● **Exercise instructions**
Filter the data below, keeping only lines that contain "length".
** Entries provided follows **
(** What [sample_k] returns is the first accepted block. *)
Lemma sample_k_first (fuel : nat) (rnd : Rand) (pos n : nat) (qn k : Z)
  (pos' : nat) :
  dsa.sample_k fuel rnd pos n qn = Some (k, pos') ->
  first_accepted rnd n qn pos k pos'.
Proof.
  intros H. pose proof (sample_k_range _ _ _ _ _ _ _ H) as Hk.
  apply sample_k_rejection in H. destruct H as (j & _ & Hpos & Hkj & Hrej).
  exists j. unfold block. repeat split; try assumption; lia.
Qed.

(** The first steps of a pass: with a [k] in range, [fermatInverse]
    does not throw, and [modPow] throws exactly when [p <= 1]. *)
Lemma pass_inverse {M : Montgomery} (k qn : Z) :
  1 <= k < qn -> fermatInverse k qn = Ok (redPow k (qn - 2) qn).
Proof. intros H. unfold fermatInverse. apply modPow_ok. lia. Qed.

Lemma sign_loop_inv {M : Montgomery} (budget fuel : nat) (rnd : Rand)
  (pos n : nat) (pn qn gn xn : Z) (msg : Buffer) (r0 s0 : Z)
  (st : dsa.LoopState) :
  dsa.sign_loop budget fuel rnd pos n pn qn gn xn msg r0 s0 = Some st ->
  dsa.raised st = None ->
  (List.length (dsa.passes st) + dsa.attempts st <= budget + 1)%nat /\
  Forall (fun a => 1 <= dsa.attempt_k a < qn /\
                   a = pass_of pn qn gn xn (BN_of msg) (dsa.attempt_k a))
         (dsa.passes st) /\
  (dsa.attempts st = 0%nat ->
     List.length (dsa.passes st) = budget /\
     forallb dsa.attempt_failed (dsa.passes st) = true) /\
  (dsa.attempts st <> 0%nat ->
     (List.length (dsa.passes st) <= budget)%nat /\
     exists k, 1 <= k < qn /\
       dsa.loop_r st = pass_r pn qn gn k /\ dsa.loop_r st <> 0 /\
       dsa.loop_s st = pass_s pn qn gn xn (BN_of msg) k /\
       dsa.loop_s st <> 0 /\
       exists before,
         dsa.passes st = before ++ [(k, dsa.loop_r st, Some (dsa.loop_s st))] /\
         forallb dsa.attempt_failed before = true).
Proof.
  revert pos r0 s0 st.
  induction budget as [|budget IH]; intros pos r0 s0 st; cbn [dsa.sign_loop].
  - intros [= <-] _. cbn. repeat split; try lia; try constructor; congruence.
  - destruct (dsa.sample_k fuel rnd pos n qn) as [[k pos1]|] eqn:Ek;
      [|discriminate].
    pose proof (sample_k_range _ _ _ _ _ _ _ Ek) as Hk.
    rewrite (pass_inverse k qn Hk).
    destruct (modPow gn k pn) as [r|e] eqn:Emod;
      [|intros [= <-]; cbn [dsa.raised]; discriminate].
    apply modPow_inv in Emod. destruct Emod as [Hp ->].
    cbv zeta.
    fold (pass_r pn qn gn k).
    destruct (pass_r pn qn gn k =? 0) eqn:Er.
    + (* r = 0: continue *)
      destruct (dsa.sign_loop budget fuel rnd pos1 n pn qn gn xn msg
                  (pass_r pn qn gn k) s0) as [st'|] eqn:Erec; [|discriminate].
      cbn [option_map]. intros [= <-]. unfold dsa.after_pass.
      cbn [dsa.passes dsa.attempts dsa.loop_r dsa.loop_s dsa.cursor
           dsa.raised List.length forallb].
      intros Hraised.
      destruct (IH _ _ _ _ Erec Hraised) as (Hlen & Hall & Hzero & Hpos).
      repeat split.
      * lia.
      * constructor; [|exact Hall].
        cbn. split; [lia|]. unfold pass_of. rewrite Er. reflexivity.
      * destruct (Hzero H). lia.
      * destruct (Hzero H) as [_ Hf]. cbn. rewrite Er. exact Hf.
      * destruct (Hpos H). lia.
      * destruct (Hpos H) as (_ & k' & Hk' & Hr & Hrn & Hs & Hsn & before & Hb & Hf).
        exists k'. repeat split; try assumption; try lia.
        exists ((k, pass_r pn qn gn k, None) :: before). split.
        -- rewrite Hb. reflexivity.
        -- cbn. rewrite Er. exact Hf.
    + fold (pass_s pn qn gn xn (BN_of msg) k).
      destruct (pass_s pn qn gn xn (BN_of msg) k =? 0) eqn:Es; cbn [negb].
      * (* s = 0: next pass *)
        destruct (dsa.sign_loop budget fuel rnd pos1 n pn qn gn xn msg
                    (pass_r pn qn gn k) (pass_s pn qn gn xn (BN_of msg) k))
          as [st'|] eqn:Erec; [|discriminate].
        cbn [option_map]. intros [= <-]. unfold dsa.after_pass.
        cbn [dsa.passes dsa.attempts dsa.loop_r dsa.loop_s dsa.cursor
             dsa.raised List.length forallb].
        intros Hraised.
        destruct (IH _ _ _ _ Erec Hraised) as (Hlen & Hall & Hzero & Hpos).
        repeat split.
        -- lia.
        -- constructor; [|exact Hall].
           cbn. split; [lia|]. unfold pass_of. rewrite Er. reflexivity.
        -- destruct (Hzero H). lia.
        -- destruct (Hzero H) as [_ Hf]. cbn. rewrite Es. exact Hf.
        -- destruct (Hpos H). lia.
        -- destruct (Hpos H) as (_ & k' & Hk' & Hr & Hrn & Hs & Hsn & before & Hb & Hf).
           exists k'. repeat split; try assumption; try lia.
           exists ((k, pass_r pn qn gn k,
                    Some (pass_s pn qn gn xn (BN_of msg) k)) :: before). split.
           ++ rewrite Hb. reflexivity.
           ++ cbn. rewrite Es. exact Hf.
      * (* break *)
        intros [= <-] _. cbn [dsa.passes dsa.attempts dsa.loop_r dsa.loop_s
          dsa.cursor List.length].
        apply Z.eqb_neq in Er, Es.
        repeat split; try lia; try discriminate.
        -- constructor; [|constructor].
           cbn. split; [lia|]. unfold pass_of.
           destruct (pass_r pn qn gn k =? 0) eqn:E; [apply Z.eqb_eq in E; lia|].
           reflexivity.
        -- exists k. repeat split; try assumption; try lia.
           exists []. split; reflexivity.
Qed.

(** The loop is ended by an exception only in its first pass, by the
    assertion of [BN.mont], and only when [p <= 1]; when it is not,
    [p] is above one as soon as a pass was made. *)
Lemma sign_loop_raised {M : Montgomery} (budget fuel : nat) (rnd : Rand)
  (pos n : nat) (pn qn gn xn : Z) (msg : Buffer) (r0 s0 : Z)
  (st : dsa.LoopState) :
  dsa.sign_loop budget fuel rnd pos n pn qn gn xn msg r0 s0 = Some st ->
  match dsa.raised st with
  | Some e =>
      e = AssertionError /\ pn <= 1 /\ dsa.passes st = [] /\
      exists k, first_accepted rnd n qn pos k (dsa.cursor st)
  | None => budget = 0%nat \/ 1 < pn
  end.
Proof.
  revert pos r0 s0 st.
  induction budget as [|budget IH]; intros pos r0 s0 st; cbn [dsa.sign_loop].
  - intros [= <-]. cbn. left. reflexivity.
  - destruct (dsa.sample_k fuel rnd pos n qn) as [[k pos1]|] eqn:Ek;
      [|discriminate].
    pose proof (sample_k_range _ _ _ _ _ _ _ Ek) as Hk.
    pose proof (sample_k_first _ _ _ _ _ _ _ Ek) as Hfirst.
    rewrite (pass_inverse k qn Hk).
    destruct (modPow gn k pn) as [r|e] eqn:Emod.
    + apply modPow_inv in Emod. destruct Emod as [Hp ->]. cbv zeta.
      assert (Hrec : forall r1 s1 a st',
                dsa.sign_loop budget fuel rnd pos1 n pn qn gn xn msg r1 s1
                = Some st' ->
                match dsa.raised (dsa.after_pass a st') with
                | Some e =>
                    e = AssertionError /\ pn <= 1 /\
                    dsa.passes (dsa.after_pass a st') = [] /\
                    exists k, first_accepted rnd n qn pos k
                                (dsa.cursor (dsa.after_pass a st'))
                | None => S budget = 0%nat \/ 1 < pn
                end).
      { intros r1 s1 a st' Hst'. specialize (IH _ _ _ _ Hst').
        cbn [dsa.after_pass dsa.raised].
        destruct (dsa.raised st') as [e|]; [|right; exact Hp].
        destruct IH as (_ & Hle & _). lia. }
      destruct (redPow gn k pn mod qn =? 0).
      * destruct (dsa.sign_loop budget fuel rnd pos1 n pn qn gn xn msg _ s0)
          as [st'|] eqn:Erec; [|discriminate].
        cbn [option_map]. intros [= <-]. exact (Hrec _ _ _ _ Erec).
      * destruct (negb _).
        -- intros [= <-]. cbn. right. exact Hp.
        -- destruct (dsa.sign_loop budget fuel rnd pos1 n pn qn gn xn msg _ _)
             as [st'|] eqn:Erec; [|discriminate].
           cbn [option_map]. intros [= <-]. exact (Hrec _ _ _ _ Erec).
    + apply modPow_throws in Emod. destruct Emod as [Hp ->].
      intros [= <-]. cbn [dsa.raised dsa.passes dsa.cursor].
      repeat split; try assumption. exists k. exact Hfirst.
Qed.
** End of Entries provided **
● **Output**
  (List.length (dsa.passes st) + dsa.attempts st <= budget + 1)%nat /\
     List.length (dsa.passes st) = budget /\
     (List.length (dsa.passes st) <= budget)%nat /\
           dsa.raised List.length forallb].
             dsa.raised List.length forallb].
          dsa.cursor List.length].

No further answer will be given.